Just press send

blindfolded

We’ve been getting a little lesson in what human-factors boffins call “automation complacency” over the last couple of days. Google apparently made some change to the autosuggest algorithm in Gmail over the weekend, and the program started inserting unusual email addresses into the “To” field of messages. As Business Insider explained, “Instead of auto-completing to the most-used contact when people start typing a name into the ‘To’ field, it seems to be prioritizing contacts that they communicate with less frequently.”

Google quickly acknowledged the problem:

The glitch led to a flood of misdirected messages, as people pressed Send without bothering to check the computer’s work. “I got a bunch of emails yesterday that were clearly not meant for me,” blogged venture capitalist Fred Wilson on Monday. Gmail users flocked to Twitter to confess to shooting messages to the wrong people. “My mum just got my VP biz dev’s expense report,” tweeted Pingup CEO Mark Slater. “She was not happy.” Wrote CloudFlare founder Matthew Prince, “It’s become pathological.”

The bug may lie in the machine, but the pathology actually lies in the user. Automation complacency happens all the time when computers take over tasks from people. System operators place so much trust in the software that they start to zone out. They assume that the computer will perform flawlessly in all circumstances. When the computer fails or makes a mistake, the error goes unnoticed and uncorrected — until too late.

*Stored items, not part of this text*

Lemma sp_run_ok s events s' outs :
  sup_ok s → pointers_ok s → sp_run s events = Ok (s', outs) →
  sup_ok s' ∧ pointers_ok s' ∧ on_time (TaskWatermark s) (time_events outs) ∧
  TaskWatermark s' = last_watermark (TaskWatermark s) (time_events outs).
Proof.
  intros Hok Hp Hrun. apply (foldM_inv _ (λ _ st, sup_ok st.1 ∧ pointers_ok st.1 ∧ on_time (TaskWatermark s) (time_events st.2) ∧
    TaskWatermark st.1 = last_watermark (TaskWatermark s) (time_events st.2))) in Hrun; [done|done|].
  intros pre e [s1 o1] [s2 o2] _ (Hok1 & Hp1 & Hon & HT) ([s3 out] & Hstep & [= <- <-])%bind_Ok_inv. cbn [fst snd] in *.
  rewrite bind_app, on_time_app, last_watermark_app, <-HT.
  destruct e as [name i|]; simpl in Hstep.
  - injection Hstep as <- <-. destruct (sp_arrive_ok s1 name i Hok1 Hp1) as (? & ? & ?). by split_and!.
  - apply bind_Ok_inv in Hstep as ([s4 o] & Hturn & [= <- <-]). destruct (get_turn_ok s1 s4 o Hok1 Hp1 Hturn) as (? & ? & ? & ?). by split_and!.
Qed.

(** A new channel, whose records are not older than the task's watermark. *)
Lemma add_connection_ok s c s' :
  sup_ok s → pointers_ok s → chan_ok (TaskWatermark s) (-1) (cn_Units c) → add_connection s c = Ok s' →
  sup_ok s' ∧ pointers_ok s' ∧ TaskWatermark s' = TaskWatermark s.
Proof.
  intros Hok Hp Hc. unfold add_connection. destruct (SubSuppliers s !! cn_Name c) as [ss|] eqn:Hss; [|done].
  set (s1 := put_sub _ _ _). assert (Hok1 : sup_ok s1).
  { apply sup_ok_put; [done|]. unfold sub_ok. simpl. apply Forall_app. split; [by apply (Hok (cn_Name c))|]. by constructor. }
  assert (Hp1 : pointers_ok s1) by (apply pointers_put; [done|exact (Hp (cn_Name c) ss Hss)]).
  set (s2 := if (getNumUpstreams s1 =? _)%Z then _ else _). assert (Hs2 : sup_ok s2 ∧ pointers_ok s2 ∧ TaskWatermark s2 = TaskWatermark s) by (unfold s2; by case_match).
  destruct (channelType c =? 0)%Z; [by intros [= <-]|]. clearbody s2. unfold count_peer. intros (? & _ & Hrun)%bind_Ok_inv.
  destruct (_ =? _)%Z; [|by injection Hrun as <-]. apply bind_Ok_inv in Hrun as (r & _ & [= <-]). done.
Qed.
End Time.

Section Claims.
Context `{GoRange}.

(** The merged input of a task is on time.  On each channel no record is
    older than the channel's last watermark or the task's, and watermarks
    increase.  Whatever units arrive when and however the channels are read,
    batches, barriers, terminations and all: as long as the supplier does not
    end the process, no record handed to the task is older than the last
    watermark handed to it, and these watermarks increase; the last one is the
    supplier's task watermark, and the channels are again on time. *)
Theorem supplier_on_time (s : Supplier) (events : list sp_event) (s' : Supplier) (outs : list WorkUnit)
    (Hok : sup_ok s) (Hp : pointers_ok s) (Hrun : sp_run s events = Ok (s', outs)) :
  on_time (TaskWatermark s) (time_events outs) ∧
  TaskWatermark s' = last_watermark (TaskWatermark s) (time_events outs) ∧ sup_ok s' ∧ pointers_ok s'.
Proof. destruct (sp_run_ok s events s' outs Hok Hp Hrun) as (? & ? & ? & ?). by split_and!. Qed.
End Claims.

(** ** Two upstream operators, one with two tasks *)

Definition demo_batch (ts : Z) : WorkUnit := BatchUnit [MkTuple [FNum KInt64 ts] ts].

Definition demo_channel (buf conn : list WorkUnit) : Upstream := NewUpstream 0 conn buf (-1).

Definition demo_supplier : Supplier :=
  MkSupplier false
    {[ "a"%string := MkSub "a" [demo_channel [demo_batch 5; WatermarkUnit 4] [demo_batch 9];
                                demo_channel [WatermarkUnit 7] [demo_batch 8]] false false (-1);
       "b"%string := MkSub "b" [demo_channel [WatermarkUnit 6; demo_batch 6] []] false false (-1) ]}
    2 (-1) 3 true 0 NewReconfig (-1) ["a"%string; "b"%string].

Definition demo_sp_events : list sp_event :=
  [Turn; Turn; Arrives "a" 0; Turn; Turn; Turn; Turn; Arrives "a" 1; Turn; Turn].

Lemma demo_supplier_ok : sup_ok demo_supplier ∧ pointers_ok demo_supplier.
Proof.
  split; intros name ss; unfold demo_supplier; cbn [SubSuppliers]; rewrite lookup_insert_Some, lookup_singleton_Some;
    intros [[_ <-]|[_ [_ <-]]]; simpl; try lia; unfold sub_ok; cbn [Upstreams];
    repeat constructor; vm_compute; done.
Qed.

Researchers Raja Parasuraman and Dietrich Manzey described the phenomenon in a 2010 article in Human Factors:

Automation complacency — operationally defined as poorer detection of system malfunctions under automation compared with under manual control — is typically found under conditions of multiple-task load, when manual tasks compete with the automated task for the operator’s attention. … Experience and practice do not appear to mitigate automation complacency: Skilled pilots and controllers exhibit the effect, and additional task practice in naive operators does not eliminate complacency. It is possible that specific experience in automation failures may reduce the extent of the effect. Automation complacency can be understood in terms of an attention allocation strategy whereby the operator’s manual tasks are attended to at the expense of the automated task, a strategy that may be driven by initial high trust in the automation.

In the worst cases, automation complacency can result in planes crashing on runways, school buses smashing into overpasses, or cruise ships running aground on sandbars. Sending an email to your mom instead of a colleague seems pretty trivial by comparison. But it’s a symptom of the same ailment, an ailment that we’ll be seeing a lot more of as we rush to hand ever more jobs and chores over to computers.

5 thoughts on “Just press send

  1. Alan Booker

    Nick, it’s interesting that you use the word “ailment” to describe the possible symptoms of the various automation complacencies described.
    Regards, Alan

  2. Jordan

    Hopefully nothing too disastrous happened because of this, but it is also kind of amusing that it did. Thanks for sharing.

  3. Linux Guru

    “Why is it drug addicts and computer afficionados are both called users?”